=== RECORDS SUPPLIED ===

(** Of a finding *)
Module FindingStatus.
Inductive FindingStatus : Set :=
  | OPEN | FIXED | ACCEPTED_LIMITATION.
#[global] Instance eq_dec : EqDecision FindingStatus.
Proof. solve_decision. Defined.
Definition value (x : FindingStatus) : string :=
  match x with
  | OPEN => "OPEN"
  | FIXED => "FIXED"
  | ACCEPTED_LIMITATION => "ACCEPTED_LIMITATION"
  end.
Definition members : list FindingStatus :=
  [OPEN; FIXED; ACCEPTED_LIMITATION].
End FindingStatus.
Abbreviation FindingStatus := FindingStatus.FindingStatus.
#[global] Instance FindingStatus_enum : StrEnum FindingStatus.
Proof. refine {| enum_value := FindingStatus.value; enum_members := FindingStatus.members |}; solve_enum. Defined.

Definition MALICIOUS_CATEGORIES : list AttackCategory :=
  [AttackCategory.INPUT_TRUST; AttackCategory.AUTHORITY; AttackCategory.TRANSACTION;
   AttackCategory.PAYMENT_RELIABILITY; AttackCategory.WEBHOOK; AttackCategory.AUDIT;
   AttackCategory.CONCURRENCY; AttackCategory.ADAPTER].
Definition BACKEND_UNAVAILABLE : string := "BACKEND_UNAVAILABLE".

(** What can be raised: the classes of the lab, and any other, by its name and text. *)
Inductive LabError : Type :=
  | PostgresUnavailable (text : ustr)
  | DuplicateScenario (scenario_id : string)
  | UnknownScenario (scenario_id : string)
  | InvalidModel (field : string)
  | Raised (type_name : string) (text : ustr).
Definition error_type_name (e : LabError) : string :=
  match e with
  | PostgresUnavailable _ => "PostgresUnavailable"
  | DuplicateScenario _ => "DuplicateScenario"
  | UnknownScenario _ => "UnknownScenario"
  | InvalidModel _ => "ValidationError"
  | Raised type_name _ => type_name
  end.
(** [str(exc)]; pydantic's own text is its own. *)
Definition error_str (pydantic_text : string → ustr) (e : LabError) : ustr :=
  match e with
  | PostgresUnavailable text => text
  | DuplicateScenario id => u ("scenario id " +:+ py_repr id +:+ " is already registered")
  | UnknownScenario id => u ("no attack scenario registered as " +:+ py_repr id)
  | InvalidModel field => pydantic_text field
  | Raised _ text => text
  end.

Record Observation := mkObservation {
  ob_blocked : bool;
  ob_reason_code : option string;
  ob_invariant_preserved : option bool;
  ob_observed_effects : json_obj;
  ob_evidence : option ustr
}.

(** [E]: the environment a scenario acts on; [C]: the context it is handed; [St]: what
    its [setup] hands to its [execute]. *)
Record AttackScenario (E C St : Type) := mkAttackScenario {
  sc_id : string;
  sc_name : string;
  sc_category : AttackCategory;
  sc_severity : Severity;
  sc_description : string;
  sc_target_invariants : list string;
  sc_backend : Backend;
  sc_expected_status : AttackStatus;
  sc_expected_reason_code : option string;
  sc_critical : bool;
  sc_setup : C → M E LabError St;
  sc_execute : C → St → M E LabError Observation
}.
Arguments sc_id {E C St} _.
Arguments sc_name {E C St} _.
Arguments sc_category {E C St} _.
Arguments sc_severity {E C St} _.
Arguments sc_description {E C St} _.
Arguments sc_target_invariants {E C St} _.
Arguments sc_backend {E C St} _.
Arguments sc_expected_status {E C St} _.
Arguments sc_expected_reason_code {E C St} _.
Arguments sc_critical {E C St} _.
Arguments sc_setup {E C St} _ _.
Arguments sc_execute {E C St} _ _ _.

(** The fields' constraints, in the order of the class. *)
Definition is_scenario_id_char (a : ascii) : bool :=
  let n := N_of_ascii a in
  ((97 <=? n)%N && (n <=? 122)%N) || ((48 <=? n)%N && (n <=? 57)%N) || (n =? 95)%N.
Definition AttackScenario_new {E C St} (s : AttackScenario E C St) : outcome LabError (AttackScenario E C St) :=
  if negb (length_within 1 80 (sc_id s) && str_forallb is_scenario_id_char (sc_id s)) then Raise (InvalidModel "id")
  else if negb (length_within 1 160 (sc_name s)) then Raise (InvalidModel "name")
  else if (String.length (sc_description s) =? 0)%nat then Raise (InvalidModel "description")
  else if bool_decide (sc_target_invariants s = []) then Raise (InvalidModel "target_invariants")
  else Ok s.

Record AttackResult := mkAttackResult {
  ar_scenario_id : string;
  ar_scenario_name : string;
  ar_category : AttackCategory;
  ar_severity : Severity;
  ar_target_invariants : list string;
  ar_backend : Backend;
  ar_run_id : string;
  ar_iteration : Z;
  ar_started_at : datetime;
  ar_duration_ms : float;
  ar_execute_ms : float;
  ar_status : AttackStatus;
  ar_expected_status : AttackStatus;
  ar_blocked : option bool;
  ar_reason_code : option string;
  ar_expected_reason_code : option string;
  ar_reason_match : option bool;
  ar_invariant_preserved : option bool;
  ar_observed_effects : json_obj;
  ar_evidence : option ustr;
  ar_error : option ustr;
  ar_critical : bool
}.
Definition AttackResult_new (r : AttackResult) : outcome LabError AttackResult :=
  if ar_iteration r <? 1 then Raise (InvalidModel "iteration")
  else if negb (fl_leb fl_zero (ar_duration_ms r)) then Raise (InvalidModel "duration_ms")
  else if negb (fl_leb fl_zero (ar_execute_ms r)) then Raise (InvalidModel "execute_ms")
  else Ok r.

Definition is_malicious (r : AttackResult) : bool := bool_decide (ar_category r ∈ MALICIOUS_CATEGORIES).
Definition is_decisive (r : AttackResult) : bool :=
  bool_decide (ar_status r ∈ [AttackStatus.BLOCKED; AttackStatus.NOT_BLOCKED]).
Definition outcome_as_expected (r : AttackResult) : bool := bool_decide (ar_status r = ar_expected_status r).
Definition has_status (s : AttackStatus) (r : AttackResult) : bool := bool_decide (ar_status r = s).

Record SecurityFinding := mkSecurityFinding {
  sf_id : string;
  sf_scenario_id : string;
  sf_severity : Severity;
  sf_category : AttackCategory;
  sf_invariants : list string;
  sf_description : string;
  sf_reproduction : string;
  sf_observed_effect : json_obj;
  sf_status : FindingStatus;
  sf_occurrences : Z
}.
Record KnownLimitation := mkKnownLimitation {
  kl_id : string; kl_title : string; kl_detail : ustr; kl_demonstrated_by : option string
}.
(** *** Stale *)
Definition stale_setup (c : ScenarioContext) : P Stale :=
  made ← expired_authorization (seconds 900);
  let '(mission_id, authorization_id, transaction, after_expiry) := made in
  before ← census c;
  mret (mkStale (mkApproved mission_id authorization_id transaction before) after_expiry).
Definition stale_execute (c : ScenarioContext) (st : Stale) : P Observation :=
  let 'mkApproved mission_id authorization_id transaction before := stl_approved st in
  a ← present "consume_authorization" authorization_id transaction (Some (stl_after_expiry st));
  intents ← payment_intents_for mission_id;
  after ← census c;
  let delta := effect_delta before after in
  status ← authorization_status authorization_id;
  let correct_code := is_reason ReasonCode.AUTHORIZATION_EXPIRED (at_reason_code a) in
  let no_payment := (length_of intents =? 0) && (count_of "payment_intents" delta =? 0) in
  mret (mkObservation (at_refused a && correct_code && no_payment) (at_reason_code a) (Some no_payment)
    [("refused", JBool (at_refused a));
     ("expires_at_passed_by_seconds", JInt 1);
     ("authorization_status_after", jopt (λ s, JStr (enum_value s)) status);
     ("status_column_rolled_back_with_the_refusal", JBool (bool_decide (status = Some AuthorizationStatus.ACTIVE)));
     ("enforced_by", JStr "expires_at > :now predicate, not the status column");
     ("payment_intents_after", JInt (length_of intents));
     ("census_delta", dump_counts delta)]
    (Some (u "consumption past expires_at refused; no PaymentIntent exists"))).
Definition STALE_AUTHORIZATION : LabScenario Stale :=
  mkAttackScenario World ScenarioContext Stale "stale_authorization" "Stale / expired authorization" AttackCategory.TRANSACTION
    Severity.HIGH
    ("An authorization is issued and activated with a real 15-minute window, then presented one second after expires_at. "
     +:+ "The kernel's `expires_at > :now` predicate must refuse it; no PaymentIntent may exist.")
    ["EXPIRED APPROVAL -> PAYMENT IMPOSSIBLE"; "NO VALID AUTHORIZATION -> NO PAYMENT"]
    Backend.SQLITE AttackStatus.BLOCKED (Some (enum_value ReasonCode.AUTHORIZATION_EXPIRED)) true
    (λ c, acting (stale_setup c)) (λ c st, acting (stale_execute c st)).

===

▶ PROBLEM TO SOLVE: Apply a filter for "OPEN" to the data above, then copy each line that matches.

▶ RESULT BELOW:
  | OPEN | FIXED | ACCEPTED_LIMITATION.
  | OPEN => "OPEN"
  [OPEN; FIXED; ACCEPTED_LIMITATION].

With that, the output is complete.